Scam calls target vaccine information
- Published: March 8, 2021
Greene County Public Health, or GCPH, recently announced that it has been alerted to the possibility of scam phone calls, texts and emails from people posing as public health officials. These fraudulent communications are purported to share information on the vaccine or other topics related to the ongoing pandemic.
According to a press release from GCPH, those who are part of Ohio’s Phase 1B vaccination roll-out and who have registered to receive the vaccination through GCPH will receive a call from 937-347-5030. Caller ID will name the caller as “GREENE COUNTY,” and the call will include a recorded message stating the date, time and location of the next available vaccine clinic. If the call is unanswered, a voice mail message will be left. Those who provided an email address on the online registration form will receive an email from email@example.com.
The only place to register for a clinic provided by GCPH is at http://www.gcph.info.
Avoiding scam calls, emails
The purportedly fraudulent vaccination communications are the latest in a growing spate of scam calls, emails and texts that plague the nation. In December, Chief Brian Carlson addressed a virtual audience of around a dozen during the Senior Center’s weekly “Lunch and Learn” Zoom event, speaking about phone and email scams.
According to Carlson, fraudulent calls and emails aiming to get money from those who fall prey to them can affect everyone, but they are often targeted at seniors.
“It’s easy for people with illicit intentions to gather information about a person’s name and age and even the names of family members” through phishing, Carlson said.
“Phishing” refers to social engineering tactics designed to trick a victim into revealing personal information. Using this information — and often, information obtained from the internet — scammers attempt to convince those whom they call or email that they are friends or family members in need of money, or pressure them into believing they owe money. Carlson offered several tips villagers can follow to help identify fraudulent calls and emails in order to avoid being scammed.
The IRS doesn’t threaten
One way scammers manage to make off with cash is to pose as government agencies — particularly the IRS — claiming that the person answering owes back taxes or some other fee and threatening audits if the person doesn’t pay immediately over the phone with a credit card.
“You will never ever, ever receive a phone call from the IRS with threats,” Carlson said. “That’s not how they operate.”
He also noted that some scammers claim to be with law enforcement agencies, saying that a family member is in jail and needs to be bailed out immediately.
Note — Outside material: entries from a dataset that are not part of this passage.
(** The body of the [for col in columns] loop, one column per call. *)
Fixpoint iqr_loop (cols : list string) (k : Q) (treat_na_as_outlier : bool)
    (gdf_filtered : loc) (data_count : nat) (keep_mask : bool_mask)
  : M loc :=
  match cols with
  | [] => ret gdf_filtered
  | col :: rest =>
      f <- load gdf_filtered ;;
      series <- lift_option (getitem_col f col) (KeyError [col]) ;;
      if negb (numeric_kind (s_dtype series)) then raise (TypeError col)
      else
        let col_mask := column_mask series k treat_na_as_outlier in
        keep_mask' <- lift (mask_and keep_mask col_mask) ;;
        kept <- lift (getitem_mask f keep_mask') ;;
        gdf_filtered' <- alloc (reset_index kept) ;;
        let n := df_len (reset_index kept) in
        (if Nat.ltb n data_count
         then print (InfoOutliers (data_count - n) col)
         else ret tt) ;;;
        iqr_loop rest k treat_na_as_outlier gdf_filtered'
                 (if Nat.ltb n data_count then n else data_count)
                 (BoolSeries keep_mask')
  end.

Definition remove_outliers_iqr (gdf : loc) (cols : list string) (k : Q)
    (treat_na_as_outlier : bool) : M loc :=
  f <- load gdf ;;
  gdf_filtered <- alloc f ;;
  let data_count := df_len f in
  let keep_mask := NdArray (map (fun _ => true) (index f)) in
  iqr_loop cols k treat_na_as_outlier gdf_filtered data_count keep_mask.

(** ** The frame operations [validate_gdf] uses *)

Definition value_eqb (a b : value) : bool :=
  match a, b with
  | VNull, VNull => true
  | VNum x, VNum y => Qeq_bool x y
  | VStr s, VStr t => String.eqb s t
  | VGeom g, VGeom h =>
      Qeq_bool (geom_x g) (geom_x h) && Qeq_bool (geom_y g) (geom_y h)
      && Bool.eqb (geom_valid g) (geom_valid h)
  | _, _ => false
  end.

(** A bool Series computed cell by cell from a column. *)
Definition series_map (p : value -> bool) (s : Series) : list (label * bool) :=
  map (fun lv => (fst lv, p (snd lv))) (s_items s).

(** [geometry.is_valid]: a missing geometry is not valid. *)
Definition is_valid (v : value) : bool :=
  match v with VGeom g => geom_valid g | _ => false end.

(** [series == s] for a string [s]. *)
Definition eq_str (s : string) (v : value) : bool :=
  match v with VStr t => String.eqb t s | _ => false end.

(** [series.replace([1, "1"], "Sim")]: a cell equal to the number one or
    to the text "1" becomes "Sim"; a numeric column that had such a cell
    becomes an object column. *)
Definition is_one (v : value) : bool :=
  match v with
  | VNum q => Qeq_bool q 1
  | VStr s => String.eqb s "1"
  | _ => false
  end.

Definition replace_one (v : value) : value :=
  if is_one v then VStr "Sim" else v.

Definition replace (s : Series) : Series :=
  MkSeries (if existsb (fun lv => is_one (snd lv)) (s_items s)
            then Dobject else s_dtype s)
           (map (fun lv => (fst lv, replace_one (snd lv))) (s_items s)).

(** [gdf[col] = series] for a column the frame has: the cells of the column
    are overwritten, cell by cell on equal indexes, by label otherwise (a
    label the series lacks gets a null). *)
Definition set_cells (i : nat) (f : DataFrame) (s : Series)
  : list (label * list value) :=
  if labels_eqb (labels (s_items s)) (index f) then
    map (fun p => (fst (fst p), update (snd (fst p)) i (snd (snd p))))
        (combine (rows f) (s_items s))
  else
    map (fun lr => (fst lr,
                    update (snd lr) i
                      (match lookup (fst lr) (s_items s) with
                       | Some v => v | None => VNull end)))
        (rows f).

Definition set_dtype (i : nat) (d : dtype) (cs : list (string * dtype))
  : list (string * dtype) :=
  match nth_error cs i with
  | Some (c, _) => update cs i (c, d)
  | None => cs
  end.

Definition setitem_col (f : DataFrame) (col : string) (s : Series)
  : option DataFrame :=
  match position col (columns f) with
  | Some i => Some (Frame (set_dtype i (s_dtype s) (columns f))
                          (set_cells i f s))
  | None => None
  end.

Definition missing_columns (f : DataFrame) (subset : list string)
  : list string :=
  filter (fun c => negb (has_column f c)) subset.

(** [gdf.dropna(subset=...)]: the rows with no null in the subset. *)
Definition dropna (f : DataFrame) (subset : list string) : result DataFrame :=
  match missing_columns f subset with
  | [] =>
      Ok (Frame (columns f)
                (filter (fun lr =>
                           forallb (fun c => negb (isnull (cell f c (snd lr))))
                                   subset)
                        (rows f)))
  | missing => Raise (KeyError missing)
  end.

(** [duplicated(keep="first")]: a row is a duplicate when an earlier row
    has the same key; nulls compare equal to each other here. *)
Definition key_eqb (a b : list value) : bool :=
  Nat.eqb (length a) (length b)
  && forallb (fun p => value_eqb (fst p) (snd p)) (combine a b).

Fixpoint duplicated (seen : list (list value)) (keys : list (list value))
  : list bool :=
  match keys with
  | [] => []
  | k :: rest => existsb (key_eqb k) seen :: duplicated (k :: seen) rest
  end.

Definition row_key (f : DataFrame) (subset : list string) (r : list value)
  : list value :=
  map (fun c => cell f c r) subset.

Definition drop_duplicates (f : DataFrame) (subset : list string)
  : result DataFrame :=
  match missing_columns f subset with
  | [] =>
      Ok (select f (map negb (duplicated []
                                (map (fun lr => row_key f subset (snd lr))
                                     (rows f)))))
  | missing => Raise (KeyError missing)
  end.

Definition mem_str (c : string) (cs : list string) : bool :=
  existsb (String.eqb c) cs.

(** [gdf.drop(columns=...)]: every label must exist. *)
Definition drop (f : DataFrame) (cols : list string) : result DataFrame :=
  match missing_columns f cols with
  | [] =>
      let keep := map (fun c => negb (mem_str (fst c) cols)) (columns f) in
      Ok (Frame (map snd (filter fst (combine keep (columns f))))
                (map (fun lr =>
                        (fst lr, map snd (filter fst (combine keep (snd lr)))))
                     (rows f)))
  | missing => Raise (KeyError missing)
  end.

(** ** [validate_gdf]

    The function is one straight-line body; it is cut here at its own
    numbered comments, one definition per step.  A frame that no variable
    keeps (the operand of [.copy()] or of [.reset_index]) is not
    allocated. *)

Definition notna (v : value) : bool := negb (isnull v).

(** [gdf.geometry]: the active geometry column, named "geometry". *)
Definition geometry_of (f : DataFrame) : M Series :=
  lift_option (getitem_col f "geometry") AttributeError.

Definition column_of (f : DataFrame) (col : string) : M Series :=
  lift_option (getitem_col f col) (KeyError [col]).

(** 1) lines 160-164 *)
Definition step_geometry (gdf : loc) : M loc :=
  f <- load gdf ;;
  g <- geometry_of f ;;
  t <- lift (getitem_mask f (series_map notna g)) ;;
  gdf <- alloc t ;;
  f <- load gdf ;;
  g <- geometry_of f ;;
  t <- lift (getitem_mask f (series_map is_valid g)) ;;
  gdf <- alloc t ;;
  print (InfoValidGeometry (df_len t)) ;;;
  ret gdf.

Definition valid_version : string := "Versão Válida".

(** 2.1) lines 170-173 *)
Definition step_version (gdf : loc) : M loc :=
  f <- load gdf ;;
  s <- column_of f "versao" ;;
  t <- lift (getitem_mask f (series_map (eq_str valid_version) s)) ;;
  gdf <- alloc t ;;
  print (InfoValidVersion (df_len t)) ;;;
  ret gdf.

Definition count_null (s : Series) : nat :=
  length (filter (fun lv => isnull (snd lv)) (s_items s)).

(** 2.2) lines 177-186 *)
Definition step_operation (gdf : loc) : M loc :=
  f <- load gdf ;;
  s <- column_of f "operacao" ;;
  f' <- lift_option (setitem_col f "operacao" (replace s))
                    (KeyError ["operacao"]) ;;
  store gdf f' ;;;
  f <- load gdf ;;
  s <- column_of f "operacao" ;;
  let missing_operation_info := count_null s in
  (if Nat.ltb 0 missing_operation_info
   then print (WarnNullOperation missing_operation_info)
   else ret tt) ;;;
  t <- lift (dropna f ["operacao"]) ;;
  gdf <- alloc t ;;
  print (InfoAfterOperation (df_len t)) ;;;
  ret gdf.

Definition drop_na_columns : list string :=
  ["pot_mw"; "alt_total"; "alt_torre"; "diam_rotor"; "eol_versao_id";
   "nome_eol"; "den_aeg"].

(** 2.3) lines 190-195 *)
Definition step_nulls (gdf : loc) : M loc :=
  f <- load gdf ;;
  t <- lift (dropna f drop_na_columns) ;;
  gdf <- alloc t ;;
  print (InfoAfterNulls (df_len t)) ;;;
  ret gdf.

Definition check_outliers : list string := ["pot_mw"].

(** 3) lines 199-200 *)
Definition step_outliers (gdf : loc) : M loc :=
  remove_outliers_iqr gdf check_outliers 3 true.

(** 4) lines 204-206 *)
Definition step_duplicates (gdf : loc) : M loc :=
  f <- load gdf ;;
  t <- lift (drop_duplicates f ["latitude"; "longitude"]) ;;
  gdf <- alloc (reset_index t) ;;
  print (InfoAfterDuplicates (df_len (reset_index t))) ;;;
  ret gdf.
“That kind of call is always fraudulent — it will never happen,” Carlson said.
Emails that seem ‘off’
One of the most prevalent scams running today comes via the internet. A person might open their email and recognize the email address of the sender. The message, ostensibly from a friend or family member, will inform the reader that its author is stuck somewhere or in some form of trouble, and will ask for money to help them out of their predicament.
However, the person on the other end of that email is not a family member or friend — rather, they’re a scammer who’s used a familiar email address to fool you.
Scammers also often pose as well-known companies — like Google, PayPal and Netflix — in order to con people out of sensitive information. No matter who a scammer is impersonating, a person can keep themselves safe by carefully examining these messages for telling inconsistencies.
“My advice to you is, anything that raises a hair of suspicion, don’t answer it — don’t even open it,” Carlson said.
Some common giveaways for fraudulent emails claiming to be from people you know include writing patterns that don’t match what you know of the person, or claims to be visiting somewhere distant. Likewise, legitimate emails from businesses don’t typically include spelling and grammatical errors, and will never ask for sensitive information — like credit card or Social Security numbers — to be sent in a reply email.
Don’t answer unknown callers
Carlson said the number one way to avoid a scam call is simply to avoid picking up the phone if the number is unknown.
“If you don’t recognize the number on caller ID, don’t answer it. Chances are, you didn’t win the lottery or the Publishers Clearing House Sweepstakes, and it’s someone trying to make money, whether that be through a legitimate purpose or not,” Carlson said.
Scammers — as well as telemarketers, who are often legitimate, but no less annoying — often call from numbers that appear to be local, using a 937 area code even when calling from far away. This can often trick people into believing a call is coming from a friend or acquaintance in town. Carlson advised those with cell phones to add the names and numbers of all friends and family members to their cell phones, or to write them down and keep them next to a landline phone. If a call comes in from any number not recognized or listed, “let it go to voicemail,” Carlson said.
If you do happen to answer a scam or telemarketing call, Carlson said it’s advisable to hang up immediately — don’t try to end the call politely, as scammers often use high-pressure tactics to keep you on the phone.
For more information on how to avoid scams and where to report suspected scammers, visit consumer.ftc.gov.
One Response to “Scam calls target vaccine information”
Man, I just miss the good ole days with a phone bigger than my shoe attached to the wall and people not looking at me when I say “hello.”